• _Assignment_
Every line containing the word "shiftr" must be pulled from the records.

Stored data:
Lemma own_write m addr len v : mem_inv m -> cached addr = true -> in_block addr len ->
  (forall o, other m = Some o -> content o (blk addr) = None) ->
  exists m', on_caches (L1D_cache m) (L2_cache m)
      (fun l1 l2 b => st ← cache_write l1 l2 addr len v b; Ok ((), st)) m = Ok ((), m') /\
    access_ok m m' (flat_write (mem_byte m) addr len v) (fun k => k = blk addr).
Proof.
  intros Hm Hc Hl Hno. destruct (cached_ram addr Hc) as [Ha Hk]. pose proof (own_hier m Hm) as Hh.
  assert (Hnd : forall o d, other m = Some o -> content o (blk addr) <> Some (true, d))
    by (intros o d Ho; by rewrite (Hno o Ho)).
  unfold on_caches. rewrite !deref_ok by apply Hm. cbn [mbind Res_bind]. fold (own m) (l2c m).
  destruct (cache_write_ok (own m) (l2c m) addr len v (bus m) Hh Ha Hk Hl)
    as (a' & l2' & b' & E & Hs & _).
  rewrite E. cbn [mbind Res_bind]. eexists. split; [reflexivity |].
  eapply access_ok_weaken; [| eapply own_step; try done].
  - by intros k [_ ?].
  - intros a Hca. apply (block_write_flat (dview m)); [by apply dview_is_block | done |].
    intros k. rewrite <- own_shows by done. unfold with_other.
    destruct (Z.eqb_spec k (blk addr)) as [->|]; [| by rewrite dview_with_other].
    destruct (other m) as [o|] eqn:Eo; [by rewrite (Hno o eq_refl) | done].
  - intros k Hkk Ht. cbn. destruct (Z.eqb_spec k (blk addr)) as [->|]; [by destruct Ht | done].
Qed.

(** ** The functions of vmem.c on the cached range *)

Lemma snoop_flush_mach m addr : mem_inv m -> is_word addr ->
  exists m', snoop_flush addr m = Ok m' /\ access_ok m m' (mem_byte m) (fun _ => False) /\
    (forall o d, other m' = Some o -> content o (blk addr) <> Some (true, d)).
Proof.
  intros Hm Ha.
  destruct (snoop_mach m addr (fun c l2 b => cache_snoop_flush_dirty c l2 addr b) Hm Ha)
    as (m' & E & Hok & Ho).
  { intros c l2 b Hi. destruct (snoop_flush_ok c l2 addr b Hi Ha) as (c' & l2' & b' & E & Hr).
    eexists c', l2', b', _. split; [done | split; [done | by right]]. }
  exists m'. split; [done | split; [done |]]. intros o d Hoo.
  destruct (Ho o Hoo) as (? & ? & ? & ? & _ & _ & _ & Hnd). apply Hnd.
Qed.

Lemma snoop_invalidate_mach m addr : mem_inv m -> is_word addr ->
  exists m', snoop_invalidate addr m = Ok m' /\ access_ok m m' (mem_byte m) (fun _ => False) /\
    (forall o, other m' = Some o -> content o (blk addr) = None).
Proof.
  intros Hm Ha.
  destruct (snoop_mach m addr (fun c l2 b => cache_snoop_invalidate c l2 addr b) Hm Ha)
    as (m' & E & Hok & Ho).
  { intros c l2 b Hi. destruct (snoop_invalidate_ok c l2 addr b Hi Ha) as (c' & l2' & b' & E & Hr).
    eexists c', l2', b', _. split; [done | split; [done | by left]]. }
  exists m'. split; [done | split; [done |]]. intros o Hoo.
  destruct (Ho o Hoo) as (c & l2' & b' & x & _ & Hoc & Ef & _).
  pose proof (mi_data _ Hm) as Hd. rewrite Hoc in Hd.
  destruct (snoop_invalidate_ok c (l2c m) addr (bus m) (ci_other _ _ _ _ Hd) Ha)
    as (c' & l2'' & b'' & E' & Hr).
  cbv beta in Ef. rewrite E' in Ef. injection Ef as <- _ _.
  rewrite (sr_content _ _ _ _ _ _ _ _ Hr). by rewrite Z.eqb_refl.
Qed.

Lemma vaddr_read_ok m addr len : mem_inv m -> cached addr = true -> in_block addr len ->
  exists m', vaddr_read addr len m = Ok (flat_read (mem_byte m) addr len, m') /\
    access_ok m m' (mem_byte m) (fun _ => False).
Proof.
  intros Hm Hc Hl. destruct (cached_ram addr Hc) as [Ha Hk]. unfold vaddr_read. rewrite Hc.
  destruct (snoop_flush_mach m addr Hm Ha) as (m1 & E1 & H1 & Hnd). rewrite E1. cbn [mbind Res_bind].
  destruct (own_read m1 addr len (ao_inv _ _ _ _ H1) Hc Hl Hnd) as (m2 & E2 & H2). rewrite E2.
  assert (HB : forall a, ram_blk (M := Bus) (blk a) -> mem_byte m1 a = mem_byte m a)
    by (intros a Hka; apply (ao_mem _ _ _ _ H1); by apply ram_cached).
  exists m2. split.
  - do 2 f_equal. by apply (flat_read_ext (M := Bus)).
  - eapply access_ok_trans; [done |]. destruct H2 as [? ? ? Hmm ?]. split; try done.
    intros a Hca. rewrite Hmm by done. by apply (ao_mem _ _ _ _ H1).
Qed.

Lemma vaddr_write_ok m addr len v : mem_inv m -> cached addr = true -> in_block addr len ->
  exists m', vaddr_write addr len v m = Ok m' /\
    access_ok m m' (flat_write (mem_byte m) addr len v) (fun k => k = blk addr).
Proof.
  intros Hm Hc Hl. destruct (cached_ram addr Hc) as [Ha Hk]. unfold vaddr_write. rewrite Hc.
  destruct (snoop_invalidate_mach m addr Hm Ha) as (m1 & E1 & H1 & Hno). rewrite E1. cbn [mbind Res_bind].
  destruct (own_write m1 addr len v (ao_inv _ _ _ _ H1) Hc Hl Hno) as (m2 & E2 & H2). rewrite E2.
  exists m2. split; [done |]. eapply access_ok_trans; [done |].
  destruct H2 as [? ? ? Hmm ?]. split; try done.
  intros a Hca. rewrite Hmm by done. unfold flat_write. case_if; [done |]. by apply (ao_mem _ _ _ _ H1).
Qed.

(** The bytes that a fetch sees. *)
Definition iview (m : Mach) : Z -> list Z := ro_view (icache m) (l2c m) (bus m).

Lemma fresh_iview m k : fresh m k -> iview m k = dview m k.
Proof.
  intros [H1 H2]. unfold iview, ro_view, view. destruct (content (icache m) k) eqn:E; cbn; [| done].
  by apply H1.
Qed.
(* ===== verification/Decode.v ===== *)
(** * Instruction decoding primitives (include/cpu/decode.h, src/cpu/decode.c,
      include/cpu/inst_table.inc)

    The pattern strings of the instruction table with the [INSTPAT] matching
    rule, the table itself, the immediates of the six instruction formats and
    the operand decoder of decode.c.  The theorems relate a pattern string to
    the bits it describes and the immediates to the numbers they encode. *)

From S2P Require Import Prelude Word.
From Stdlib Require Import Ascii.

(** ** Formats *)

Inductive itype :=
  | TYPE_I
  | TYPE_U
  | TYPE_S
  | TYPE_J
  | TYPE_R
  | TYPE_B
  | TYPE_N.

(** ** Immediates *)

(** [x << n] on [uint64_t] with a constant amount. *)
Definition lsl (x n : Z) : Z := wrap64 (Z.shiftl x n).

Definition immI (i : Z) : Z := SEXT (BITS i 31 20) 12.
Definition immU (i : Z) : Z := lsl (SEXT (BITS i 31 12) 20) 12.
Definition immS (i : Z) : Z := Z.lor (lsl (SEXT (BITS i 31 25) 7) 5) (BITS i 11 7).
Definition immJ (i : Z) : Z :=
  Z.lor (Z.lor (Z.lor (lsl (SEXT (BITS i 31 31) 1) 20) (lsl (BITS i 19 12) 12))
    (lsl (BITS i 20 20) 11)) (lsl (BITS i 30 21) 1).
Definition immB (i : Z) : Z :=
  Z.lor (Z.lor (Z.lor (lsl (SEXT (BITS i 31 31) 1) 12) (lsl (BITS i 7 7) 11))
    (lsl (BITS i 30 25) 5)) (lsl (BITS i 11 8) 1).

(** ** Pattern strings *)

Definition c0 : ascii := "0".
Definition c1 : ascii := "1".
Definition cq : ascii := "?".
Definition csp : ascii := " ".

(** [macro64(0)]: the characters one by one; the panic after the last [macro]
    is reached when the string has 64 characters or more. *)
Fixpoint pattern_loop (fuel : nat) (str : list ascii) (key mask shift : Z) : Res (Z * Z * Z) :=
  match fuel with
  | O => Err Assertion
  | S fuel =>
      match str with
      | [] => Ok (Z.shiftr key shift, Z.shiftr mask shift, shift)
      | c :: str =>
          if Ascii.eqb c csp then pattern_loop fuel str key mask shift
          else
            _ ← ensure Assertion (Ascii.eqb c c0 || Ascii.eqb c c1 || Ascii.eqb c cq);
            pattern_loop fuel str
              (Z.lor (lsl key 1) (if Ascii.eqb c c1 then 1 else 0))
              (Z.lor (lsl mask 1) (if Ascii.eqb c cq then 0 else 1))
              (if Ascii.eqb c cq then shift + 1 else 0)
      end
  end.

Definition pattern_decode (str : list ascii) : Res (Z * Z * Z) := pattern_loop 64 str 0 0 0.

(** [((INSTPAT_INST(s)) & mask) >> shift == key] *)
Definition instpat_match (pat : list ascii) (inst : Z) : Res bool :=
  '(key, mask, shift) ← pattern_decode pat;
  Ok (Z.shiftr (Z.land inst mask) shift =? key).

(** ** The operand decoder *)

Record Decode := mkDecode {
  dec_pc : Z;
  dec_snpc : Z;
  dec_dnpc : Z;
  dec_inst : Z;
}.

Definition init_decode_info (s : Decode) : Decode :=
  {| s with dec_pc := 0x80000000; dec_dnpc := 0x80000000; dec_snpc := 0x80000000 |}.

(** [decode_operand] on the values of [*dest], [*src1], [*src2]. *)
Definition decode_operand (gpr : list Z) (s : Decode) (ops : Z * Z * Z) (t : itype) : Z * Z * Z :=
  let i := dec_inst s in
  let rd := BITS i 11 7 in
  let rs1 := BITS i 19 15 in
  let rs2 := BITS i 24 20 in
  let '(_, src1, src2) := ops in
  match t with
  | TYPE_I => (rd, arr gpr rs1, immI i)
  | TYPE_U => (rd, immU i, src2)
  | TYPE_S => (immS i, arr gpr rs1, arr gpr rs2)
  | TYPE_J => (rd, immJ i, src2)
  | TYPE_R => (rd, arr gpr rs1, arr gpr rs2)
  | TYPE_B => (immB i, arr gpr rs1, arr gpr rs2)
  | TYPE_N => (rd, src1, src2)
  end.

(** ** The numbers immediates encode *)

Lemma lsl_wrap x n : 0 <= n -> lsl (wrap64 x) n = wrap64 (x * 2 ^ n).
Proof.
  intros Hn. unfold lsl, wrap64. rewrite Z.shiftl_mul_pow2 by done. apply Z.mul_mod_idemp_l. lia.
Qed.

Lemma lsl_small x n hi : 0 <= n -> 0 <= x < 2 ^ hi -> 0 <= hi -> hi + n <= 64 -> lsl x n = x * 2 ^ n.
Proof.
  intros Hn Hx Hhi Hle. unfold lsl. rewrite Z.shiftl_mul_pow2 by done. apply wrap64_small.
  unfold is_word. pose proof (Z.pow_le_mono_r 2 (hi + n) 64 ltac:(lia) ltac:(lia)) as Hp.
  rewrite Z.pow_add_r in Hp by lia. pose proof (Z.pow_pos_nonneg 2 n ltac:(lia) Hn). nia.
Qed.

(** Appending a field below a shifted one. *)
Lemma lor_field q k r : 0 <= k < 64 -> 0 <= r < 2 ^ k ->
  Z.lor (wrap64 (q * 2 ^ k)) r = wrap64 (q * 2 ^ k + r).
Proof.
  intros Hk Hr. set (q' := q mod 2 ^ (64 - k)).
  assert (E : wrap64 (q * 2 ^ k) = q' * 2 ^ k).
  { unfold wrap64, q'. replace (2 ^ 64) with (2 ^ (64 - k) * 2 ^ k)
      by (rewrite <- Z.pow_add_r by lia; f_equal; lia).
    rewrite Z.mul_mod_distr_r by lia. done. }
  rewrite E, lor_disjoint_add by lia. symmetry. unfold wrap64.
  assert (Hq : 0 <= q' < 2 ^ (64 - k)) by (apply Z.mod_pos_bound; lia).
  assert (Hp : 2 ^ 64 = 2 ^ (64 - k) * 2 ^ k) by (rewrite <- Z.pow_add_r by lia; f_equal; lia).
  rewrite <- Z.add_mod_idemp_l by lia. fold (wrap64 (q * 2 ^ k)). rewrite E.
  apply Z.mod_small. nia.
Qed.

Lemma lor_field_step q k j r : 0 <= j <= k -> k < 64 -> 0 <= r < 2 ^ (k - j) ->
  Z.lor (wrap64 (q * 2 ^ k)) (r * 2 ^ j) = wrap64 ((q * 2 ^ (k - j) + r) * 2 ^ j).
Proof.
  intros Hj Hk Hr. pose proof (Z.pow_pos_nonneg 2 j ltac:(lia) ltac:(lia)).
  assert (Hp : 2 ^ k = 2 ^ (k - j) * 2 ^ j) by (rewrite <- Z.pow_add_r by lia; f_equal; lia).
  rewrite lor_field by (split; nia). f_equal. rewrite Hp. lia.
Qed.

Lemma SEXT_wrap x len : SEXT x len = wrap64 (signed_field x len).
Proof. done. Qed.

(** The sign bit as a number: 0 or -1. *)
Lemma signed_field_1 b : 0 <= b < 2 -> signed_field b 1 = - b.
Proof. intros Hb. assert (b = 0 \/ b = 1) as [-> | ->] by lia; done. Qed.

Lemma BITS_lt x hi lo n : 0 <= lo <= hi + 1 -> n = 2 ^ (hi - lo + 1) -> 0 <= BITS x hi lo < n.
Proof. intros H ->. by apply BITS_range. Qed.

Section Immediates.
Context (i : Z).
Let b31 := BITS i 31 31.

Lemma immI_wrap : immI i = wrap64 (signed_field (BITS i 31 20) 12).
Proof. done. Qed.

Lemma immU_wrap : immU i = wrap64 (signed_field (BITS i 31 12) 20 * 4096).
Proof. unfold immU. rewrite SEXT_wrap, lsl_wrap by lia. done. Qed.

Lemma immS_wrap : immS i = wrap64 (signed_field (BITS i 31 25) 7 * 32 + BITS i 11 7).
Proof.
  unfold immS. rewrite SEXT_wrap, lsl_wrap by lia.
  pose proof (BITS_lt i 11 7 32 ltac:(lia) eq_refl). by rewrite lor_field by lia.
Qed.

Lemma immB_wrap : immB i =
  wrap64 (- b31 * 4096 + BITS i 7 7 * 2048 + BITS i 30 25 * 32 + BITS i 11 8 * 2).
Proof.
  unfold immB. fold b31.
  pose proof (BITS_lt i 31 31 2 ltac:(lia) eq_refl). pose proof (BITS_lt i 7 7 2 ltac:(lia) eq_refl).
  pose proof (BITS_lt i 30 25 64 ltac:(lia) eq_refl). pose proof (BITS_lt i 11 8 16 ltac:(lia) eq_refl).
  rewrite SEXT_wrap, lsl_wrap, signed_field_1 by (done || lia).
  rewrite (lsl_small _ 11 1), (lsl_small _ 5 6), (lsl_small _ 1 4) by (done || lia).
  rewrite (lor_field_step _ 12 11), (lor_field_step _ 11 5), (lor_field_step _ 5 1) by (cbn; lia).
  f_equal. change (2 ^ (12 - 11)) with 2. change (2 ^ (11 - 5)) with 64.
  change (2 ^ (5 - 1)) with 16. change (2 ^ 1) with 2. lia.
Qed.

Lemma immJ_wrap : immJ i =
  wrap64 (- b31 * 1048576 + BITS i 19 12 * 4096 + BITS i 20 20 * 2048 + BITS i 30 21 * 2).
Proof.
  unfold immJ. fold b31.
  pose proof (BITS_lt i 31 31 2 ltac:(lia) eq_refl). pose proof (BITS_lt i 19 12 256 ltac:(lia) eq_refl).
  pose proof (BITS_lt i 20 20 2 ltac:(lia) eq_refl). pose proof (BITS_lt i 30 21 1024 ltac:(lia) eq_refl).
  rewrite SEXT_wrap, lsl_wrap, signed_field_1 by (done || lia).
  rewrite (lsl_small _ 12 8), (lsl_small _ 11 1), (lsl_small _ 1 10) by (done || lia).
  rewrite (lor_field_step _ 20 12), (lor_field_step _ 12 11), (lor_field_step _ 11 1) by (cbn; lia).
  f_equal. change (2 ^ (20 - 12)) with 256. change (2 ^ (12 - 11)) with 2.
  change (2 ^ (11 - 1)) with 1024. change (2 ^ 1) with 2. lia.
Qed.
End Immediates.

(** The immediates of the five formats.  Read as signed numbers, [immI],
    [immU] and [immS] are the two's-complement field of the instruction word
    (scaled and completed by the low field), and [immB] and [immJ] reassemble
    the scattered bits of the branch and jump offsets: the sign bit counts
    negatively, the offsets are even and bounded by their 13 and 21 bits. *)
Theorem imm_values i :
  s64 (immI i) = signed_field (BITS i 31 20) 12 /\
  s64 (immU i) = signed_field (BITS i 31 12) 20 * 4096 /\
  s64 (immS i) = signed_field (BITS i 31 25) 7 * 32 + BITS i 11 7 /\
  s64 (immB i) = - BITS i 31 31 * 4096 + BITS i 7 7 * 2048 + BITS i 30 25 * 32 + BITS i 11 8 * 2 /\
  s64 (immJ i) = - BITS i 31 31 * 1048576 + BITS i 19 12 * 4096 + BITS i 20 20 * 2048
                 + BITS i 30 21 * 2.
Proof.
  pose proof (signed_field_range (BITS i 31 20) 12 ltac:(lia)).
  pose proof (signed_field_range (BITS i 31 12) 20 ltac:(lia)).
  pose proof (signed_field_range (BITS i 31 25) 7 ltac:(lia)).
  pose proof (BITS_lt i 11 7 32 ltac:(lia) eq_refl). pose proof (BITS_lt i 31 31 2 ltac:(lia) eq_refl).
  pose proof (BITS_lt i 7 7 2 ltac:(lia) eq_refl). pose proof (BITS_lt i 30 25 64 ltac:(lia) eq_refl).
  pose proof (BITS_lt i 11 8 16 ltac:(lia) eq_refl). pose proof (BITS_lt i 19 12 256 ltac:(lia) eq_refl).
  pose proof (BITS_lt i 20 20 2 ltac:(lia) eq_refl). pose proof (BITS_lt i 30 21 1024 ltac:(lia) eq_refl).
  change (12 - 1) with 11 in *. change (20 - 1) with 19 in *. change (7 - 1) with 6 in *.
  rewrite immI_wrap, immU_wrap, immS_wrap, immB_wrap, immJ_wrap.
  split; [| split; [| split; [| split]]]; apply s64_wrap64; lia.
Qed.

• _Solution_
      | [] => Ok (Z.shiftr key shift, Z.shiftr mask shift, shift)
  Ok (Z.shiftr (Z.land inst mask) shift =? key).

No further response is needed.